TASK TO CARRY OUT: The entries below contain a line with "case_decide as Hj; rewrite" and a line with "files_total P → P". Retype exactly everything from the first down to the second, both included, and nothing else.

[[ MATERIAL SHOWN open ]]

Lemma kin_files (P : kmem * F → Prop) s0 s (m : M (kmem * F) unit) :
  (∀ f, P f → ∃ f', m f = Ok tt f' ∧ P f') → kinf P s0 s → wp (on_files m) (λ _, kinf P s0) s.
Proof.
  intros Hm [Hk HP]. apply wp_zoom. destruct (Hm (km s, files s) HP) as (f' & Hf' & HP').
  eapply wp_intro; [exact Hf'|]. split; [|by destruct f']. eapply kin_trans; [exact Hk|]. by repeat split.
Qed.

Lemma kinf_upd P s0 s me f :
  (∀ p, p_parent (f p) = p_parent p ∧ p_pid (f p) = p_pid p ∧ p_xstate (f p) = p_xstate p ∧
    p_state (f p) = p_state p ∧ p_chan (f p) = p_chan p) →
  kinf P s0 s → wp (upd_proc me f) (λ _, kinf P s0) s.
Proof.
  intros Hf [Hk HP]. unfold wp. pose proof (kin_upd s me f Hf) as Hu. unfold wp in Hu. simpl in *.
  split; [|exact HP]. exact (kin_trans _ _ _ Hk Hu).
Qed.

Lemma close_files_spec P pid l fd me s0 s :
  files_total P → kinf P s0 s → wp (close_files pid l fd me) (λ _, kinf P s0) s.
Proof.
  intros Ht. revert fd s. induction l as [|o l IH]; intros fd s Hk; simpl; [by apply wp_ret|].
  apply wp_step. destruct o as [f|]; [|apply wp_ret; by apply IH].
  apply wp_step. eapply wp_mono; [apply kin_files; [apply Ht|exact Hk]|]. intros u s1 H1.
  eapply wp_mono; [apply (kinf_upd P s0); [done|exact H1]|]. intros u' s2 H2. by apply IH.
Qed.

(** [reparent]: every child of [me] becomes a child of [init], which is woken if
    there is one. *)
Record reparented me (ini : nat) k s s' : Prop := {
  rp_rest : same_rest s s';
  rp_parent : ∀ i, p_parent (procs s' i) =
    if decide (Z.of_nat i < k ∧ p_parent (procs s i) = Some me) then Some ini else p_parent (procs s i);
  rp_ids : ∀ i, p_pid (procs s' i) = p_pid (procs s i) ∧ p_xstate (procs s' i) = p_xstate (procs s i) ∧
    p_chan (procs s' i) = p_chan (procs s i);
  rp_state : ∀ i, p_state (procs s' i) = p_state (procs s i) ∨
    (sleeps_on (ChProc ini) (procs s i) = true ∧ p_state (procs s' i) = RUNNABLE);
  rp_woken : (∃ i, Z.of_nat i < k ∧ p_parent (procs s i) = Some me) →
    ∀ j, (j < nproc)%nat → j ≠ me → sleeps_on (ChProc ini) (procs s' j) = false;
}.

Lemma woken_fields who c i p :
  p_pid (woken who c i p) = p_pid p ∧ p_xstate (woken who c i p) = p_xstate p ∧
  p_chan (woken who c i p) = p_chan p ∧ p_parent (woken who c i p) = p_parent p ∧
  (p_state (woken who c i p) = p_state p ∨ (sleeps_on c p = true ∧ p_state (woken who c i p) = RUNNABLE)).
Proof. unfold woken. case_match; [by split_and!; auto|]. destruct (sleeps_on c p) eqn:E; simpl; split_and!; auto. Qed.

Lemma sleeps_on_woken who c i p : who ≠ Some i → sleeps_on c (woken who c i p) = false.
Proof.
  intros Hw. unfold woken. rewrite bool_decide_eq_false_2 by done. destruct (sleeps_on c p) eqn:E; [|done].
  unfold sleeps_on. by rewrite bool_decide_eq_false_2.
Qed.

Lemma sleeps_on_eq c p q : p_chan p = p_chan q → p_state p = p_state q → sleeps_on c p = sleeps_on c q.
Proof. unfold sleeps_on. by intros -> ->. Qed.

Lemma reparent_spec me ini s : initproc s = Some ini → me ≠ ini →
  wp (reparent me) (λ _, reparented me ini 64 s) s.
Proof.
  intros Hini Hme. unfold reparent, for_procs.
  apply (wp_for (λ k, reparented me ini k s)); [|].
  2:{ split; [done| |done|auto|].
      - intros i. by rewrite decide_False by lia.
      - intros (i & Hi & _). lia. }
  intros k s1 Hk [R1 R2 R3 R4 R5]. set (i := Z.to_nat k). assert (Hik : k = Z.of_nat i) by lia.
  apply wp_step. unfold wp at 1, get_proc, gets.
  assert (Hpar : p_parent (procs s1 i) = p_parent (procs s i)) by (rewrite R2, decide_False by lia; done).
  destruct (bool_decide (p_parent (procs s1 i) = Some me)) eqn:E.
  - apply bool_decide_eq_true in E. apply wp_step. unfold wp at 1, gets.
    destruct R1 as [R1 R1']. rewrite R1', Hini. apply wp_step. unfold wp at 1, upd_proc, modify.
    set (s2 := mkPs _ _ _ _ _).
    eapply wp_mono; [apply (wakeup_spec (Some me) (ChProc ini) s2)|].
    intros u s3 ([W1 W1'] & _ & _ & W4).
    assert (Hs2 : ∀ j, procs s2 j = if decide (j = i) then set_parent (Some ini) (procs s1 j) else procs s1 j).
    { intros j. unfold s2. simpl. case_decide as Hj; [subst j; by rewrite fn_lookup_insert|by rewrite fn_lookup_insert_ne]. }
    assert (Hf : ∀ j, p_pid (procs s3 j) = p_pid (procs s1 j) ∧ p_xstate (procs s3 j) = p_xstate (procs s1 j) ∧
      p_chan (procs s3 j) = p_chan (procs s1 j) ∧
      p_parent (procs s3 j) = (if decide (j = i) then Some ini else p_parent (procs s1 j)) ∧
      (p_state (procs s3 j) = p_state (procs s1 j) ∨
       (sleeps_on (ChProc ini) (procs s1 j) = true ∧ p_state (procs s3 j) = RUNNABLE))).
    { intros j. rewrite W4. specialize (Hs2 j).
      destruct (woken_fields (Some me) (ChProc ini) j (procs s2 j)) as (F1 & F2 & F3 & F4 & F5).
      case_decide as Hj; rewrite ?F1, ?F2, ?F3, ?F4; rewrite Hs2 in *; case_decide; simpl in *; auto 8. }
    split.
    + split; [by rewrite W1, <- R1|]. by rewrite W1', <- R1'.
    + intros j. destruct (Hf j) as (_ & _ & _ & -> & _). destruct (decide (j = i)) as [->|Hne].
      * rewrite decide_True; [done|]. split; [lia|congruence].
      * rewrite R2. apply decide_ext. split; intros [? ?]; (split; [lia|done]).
    + intros j. destruct (Hf j) as (-> & -> & -> & _). apply R3.
    + intros j. destruct (Hf j) as (_ & _ & _ & _ & [->|[Hx ->]]); [apply R4|]. right. split; [|done].
      destruct (R4 j) as [Hst|[Hx' _]]; [|done]. rewrite <- Hx. symmetry. apply sleeps_on_eq; [|done]. apply R3.
    + intros _ j Hj Hjm. rewrite W4, decide_True by done. apply sleeps_on_woken. congruence.
  - apply bool_decide_eq_false in E. apply wp_ret. split; [done| |done|done|].
    + intros j. rewrite R2. destruct (decide (j = i)) as [->|Hne].
      * rewrite !decide_False; [done|..]; [intros [_ ?]; congruence|intros [? _]; lia].
      * apply decide_ext. split; intros [? ?]; (split; [lia|done]).
    + intros (j & Hj & Hpj). apply R5. exists j. split; [|done].
      destruct (decide (j = i)) as [->|]; [congruence|lia].
Qed.

Lemma exit_spec P me ini par d status s :
  files_total P → P (km s, files s) → initproc s = Some ini → me ≠ ini → (me < nproc)%nat →
  p_cwd (procs s me) = Some d → p_parent (procs s me) = Some par → par ≠ me →
  wp (exit me status) (λ _ s',
    p_state (procs s' me) = ZOMBIE ∧ p_xstate (procs s' me) = status ∧ p_pid (procs s' me) = p_pid (procs s me) ∧
    (∀ i, (i < nproc)%nat → p_parent (procs s' i) =
       if decide (p_parent (procs s i) = Some me) then Some ini else p_parent (procs s i)) ∧
    (∀ j, (j < nproc)%nat → sleeps_on (ChProc par) (procs s' j) = false) ∧
    ((∃ i, (i < nproc)%nat ∧ p_parent (procs s i) = Some me) →
       ∀ j, (j < nproc)%nat → sleeps_on (ChProc ini) (procs s' j) = false)) s.
Proof.
  intros Ht HP Hini Hme Hlt Hcwd Hpar Hpm. unfold exit. apply wp_step. unfold wp at 1, gets. rewrite Hini.
  rewrite bool_decide_eq_false_2 by congruence. apply wp_step. unfold wp at 1, get_proc, gets. rewrite Hcwd.
  assert (K0 : kinf P s s) by (split; [apply kin_refl|exact HP]).
  apply wp_step. eapply wp_mono; [by apply close_files_spec|]. intros u1 s1 K1.
  apply wp_step. eapply wp_mono; [apply kin_files; [apply Ht|exact K1]|]. intros u2 s2 K2.
  apply wp_step. eapply wp_mono; [apply kin_files; [apply Ht|exact K2]|]. intros u3 s3 K3.
  apply wp_step. eapply wp_mono; [apply kin_files; [apply Ht|exact K3]|]. intros u4 s4 K4.
  apply wp_step. eapply wp_mono; [apply kinf_upd; [done|exact K4]|]. intros u5 s5 [K _].
  clear K0 K1 K2 K3 K4. destruct K as [[_ Ki] K].
  apply wp_step. eapply wp_mono; [apply (reparent_spec me ini); [congruence|done]|]. intros u6 s6 [_ R2 R3 R4 R5].
  apply wp_step. unfold wp at 1, get_proc, gets.
  assert (Hp6 : p_parent (procs s6 me) = Some par).
  { rewrite R2. destruct (K me) as (-> & _). rewrite decide_False; [done|]. intros [_ ?]. congruence. }
  rewrite Hp6. apply wp_step. eapply wp_mono; [apply wakeup_spec|]. intros u7 s7 (_ & _ & _ & W).
  unfold wp, upd_proc, modify.
  assert (Hw : ∀ j, (j < nproc)%nat → procs s7 j = woken (Some me) (ChProc par) j (procs s6 j)).
  { intros j Hj. by rewrite W, decide_True. }
  assert (H64 : ∀ j, (j < nproc)%nat → Z.of_nat j < 64) by (unfold nproc, NPROC; lia).
  cbn [procs]. rewrite fn_lookup_insert. split; [done|]. split; [done|]. split; [|split; [|split]].
  - simpl. rewrite Hw by done. destruct (woken_fields (Some me) (ChProc par) me (procs s6 me)) as (-> & _).
    destruct (R3 me) as (-> & _). by destruct (K me) as (_ & -> & _).
  - intros i Hi. assert (Hpi : p_parent (procs s7 i) = if decide (p_parent (procs s i) = Some me) then Some ini else p_parent (procs s i)).
    { rewrite Hw by done. destruct (woken_fields (Some me) (ChProc par) i (procs s6 i)) as (_ & _ & _ & -> & _).
      rewrite R2. destruct (K i) as (-> & _). specialize (H64 i Hi). apply decide_ext. tauto. }
    destruct (decide (me = i)) as [<-|]; [rewrite fn_lookup_insert; exact Hpi|by rewrite fn_lookup_insert_ne].
  - intros j Hj. destruct (decide (me = j)) as [<-|]; [by rewrite fn_lookup_insert|].
    rewrite fn_lookup_insert_ne, Hw by done. apply sleeps_on_woken. congruence.
  - intros (i & Hi & Hpi) j Hj. destruct (decide (me = j)) as [<-|]; [by rewrite fn_lookup_insert|].
    rewrite fn_lookup_insert_ne, Hw by done. specialize (R5 ltac:(exists i; split; [by apply H64|by destruct (K i) as (-> & _)]) j Hj ltac:(done)).
    unfold woken. case_match; [done|]. destruct (sleeps_on (ChProc par) (procs s6 j)); [|done].
    unfold sleeps_on. by rewrite bool_decide_eq_false_2.
Qed.

(** ** kill and the unused slots *)

Lemma find_pid_unused k i t : (∀ j, p_state (t j) = UNUSED ↔ p_pid (t j) = 0) → find_pid k i 0 t = find_unused k i t.
Proof.
  intros Ht. revert i. induction k as [|k IH]; intros i; simpl; [done|].
  destruct (Z.eqb_spec (p_pid (t i)) 0) as [E|E]; case_decide as D; try done; [|].
  - apply Ht in E. done.
  - apply Ht in D. done.
Qed.

Lemma find_unused_ext n i (t t' : nat → proc) :
  (∀ k, p_state (t k) = p_state (t' k)) → find_unused n i t = find_unused n i t'.
Proof. intros Ht. revert i. induction n as [|n IH]; intros i; simpl; [done|]. rewrite Ht. case_decide; [done|apply IH]. Qed.

(** [allocproc] leaves the [killed] flag of the slot as it was. *)
Definition flag i (b : bool) s : Prop := p_killed (procs s i) = b.

Lemma keeps_flag_upd i b k f : (∀ p, p_killed (f p) = p_killed p) → keeps_inv (flag i b) (upd_proc k f : M S unit).
Proof.
  intros Hf s Hs. unfold post, upd_proc, modify, flag in *. simpl.
  destruct (decide (k = i)) as [->|]; [rewrite fn_lookup_insert; by rewrite Hf|by rewrite fn_lookup_insert_ne].
Qed.
Lemma keeps_flag_km {A} i b (m : M kmem A) : keeps_inv (flag i b) (on_km m : M S A).
Proof. by apply keeps_zoom. Qed.

Lemma allocproc_flag i b s : find_unused nproc 0 (procs s) = Some i → flag i b s →
  post (allocproc kend trampoline forkret_addr) (λ o s', ∀ j, o = Some j → j = i ∧ flag i b s') (λ _, True) s.
Proof.
  intros Hf Hs. unfold allocproc. apply post_bind. unfold post at 1, gets. rewrite Hf.
  assert (Hstep : ∀ {A} (m : M S A) (k : A → M S (option nat)) s', keeps_inv (flag i b) m → flag i b s' →
    (∀ a s', flag i b s' → post (k a) (λ o s', ∀ j, o = Some j → j = i ∧ flag i b s') (λ _, True) s') →
    post (bind m k) (λ o s', ∀ j, o = Some j → j = i ∧ flag i b s') (λ _, True) s').
  { intros A m k s' Hm Hs' Hk. apply post_bind. eapply post_mono; [by apply Hm|apply Hk|done]. }
  assert (Hnone : ∀ (m : M S unit) s', post (m ;;; ret None) (λ o s', ∀ j, o = Some j → j = i ∧ flag i b s') (λ _, True) s').
  { intros m s'. apply post_bind. unfold post. by destruct (m s'). }
  apply Hstep; [|done|].
  { unfold allocpid. apply keeps_bind; [apply keeps_gets|]. intros pid. apply keeps_bind; [|intros; apply keeps_ret].
    by intros s1 H1. }
  intros pid s1 H1. apply Hstep; [by apply keeps_flag_upd|done|]. intros _ s2 H2.
  apply Hstep; [apply keeps_flag_km|done|]. intros tf s3 H3.
  apply Hstep; [by apply keeps_flag_upd|done|]. intros _ s4 H4. destruct (tf =? 0); [apply Hnone|].
  apply Hstep; [apply keeps_flag_km|done|]. intros pt s5 H5.
  apply Hstep; [by apply keeps_flag_upd|done|]. intros _ s6 H6. destruct (pt =? 0); [apply Hnone|].
  apply Hstep; [by apply keeps_flag_upd|done|]. intros _ s7 H7. unfold post, ret. by intros j [= <-].
Qed.
End life.

(** ** Properties *)



(** Killing process 0 kills a process not yet born.  No process has
    identifier 0, but [kill(0)] succeeds: it marks the first unused slot, and
    [allocproc] hands that very slot out without clearing the mark. *)
Theorem kill_zero_marks_unborn {F} `{FileOps F} (kend trampoline forkret_addr : Z) (s : ps F) (i : nat)
    (Hs : pt_inv s) (Hi : find_unused nproc 0 (procs s) = Some i) :
  ∃ s', kill 0 s = Ok 0 s' ∧ p_state (procs s' i) = UNUSED ∧ p_killed (procs s' i) = true ∧
    ∀ j s'', allocproc kend trampoline forkret_addr s' = Ok (Some j) s'' →
      j = i ∧ p_killed (procs s'' j) = true.
Proof.
  assert (Hp : find_pid nproc 0 0 (procs s) = Some i) by (rewrite find_pid_unused; [done|apply Hs]).
  pose proof (find_unused_Some _ _ _ _ Hi) as Hu.
  unfold kill, bind, gets. rewrite Hp. eexists. split; [reflexivity|]. cbn [procs]. rewrite fn_lookup_insert.
  rewrite decide_False by (simpl; congruence). split; [done|]. split; [done|]. intros j s'' He.
  set (s' := mkPs _ _ _ _ _) in He.
  assert (Hsame : ∀ k, p_state (procs s' k) = p_state (procs s k)).
  { intros k. unfold s'. simpl. destruct (decide (i = k)) as [<-|]; [by rewrite fn_lookup_insert|by rewrite fn_lookup_insert_ne]. }
  assert (Hi' : find_unused nproc 0 (procs s') = Some i).
  { rewrite <- Hi. by apply find_unused_ext. }
  pose proof (allocproc_flag kend trampoline forkret_addr i true s' Hi') as Ha. unfold post in Ha. rewrite He in Ha.
  destruct (Ha ltac:(unfold flag, s'; simpl; by rewrite fn_lookup_insert) j eq_refl) as [-> Hfl]. by split.
Qed.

[[ MATERIAL SHOWN closed ]]

SOLUTION TO THIS EXERCISE:
      case_decide as Hj; rewrite ?F1, ?F2, ?F3, ?F4; rewrite Hs2 in *; case_decide; simpl in *; auto 8. }
    split.
    + split; [by rewrite W1, <- R1|]. by rewrite W1', <- R1'.
    + intros j. destruct (Hf j) as (_ & _ & _ & -> & _). destruct (decide (j = i)) as [->|Hne].
      * rewrite decide_True; [done|]. split; [lia|congruence].
      * rewrite R2. apply decide_ext. split; intros [? ?]; (split; [lia|done]).
    + intros j. destruct (Hf j) as (-> & -> & -> & _). apply R3.
    + intros j. destruct (Hf j) as (_ & _ & _ & _ & [->|[Hx ->]]); [apply R4|]. right. split; [|done].
      destruct (R4 j) as [Hst|[Hx' _]]; [|done]. rewrite <- Hx. symmetry. apply sleeps_on_eq; [|done]. apply R3.
    + intros _ j Hj Hjm. rewrite W4, decide_True by done. apply sleeps_on_woken. congruence.
  - apply bool_decide_eq_false in E. apply wp_ret. split; [done| |done|done|].
    + intros j. rewrite R2. destruct (decide (j = i)) as [->|Hne].
      * rewrite !decide_False; [done|..]; [intros [_ ?]; congruence|intros [? _]; lia].
      * apply decide_ext. split; intros [? ?]; (split; [lia|done]).
    + intros (j & Hj & Hpj). apply R5. exists j. split; [|done].
      destruct (decide (j = i)) as [->|]; [congruence|lia].
Qed.

Lemma exit_spec P me ini par d status s :
  files_total P → P (km s, files s) → initproc s = Some ini → me ≠ ini → (me < nproc)%nat →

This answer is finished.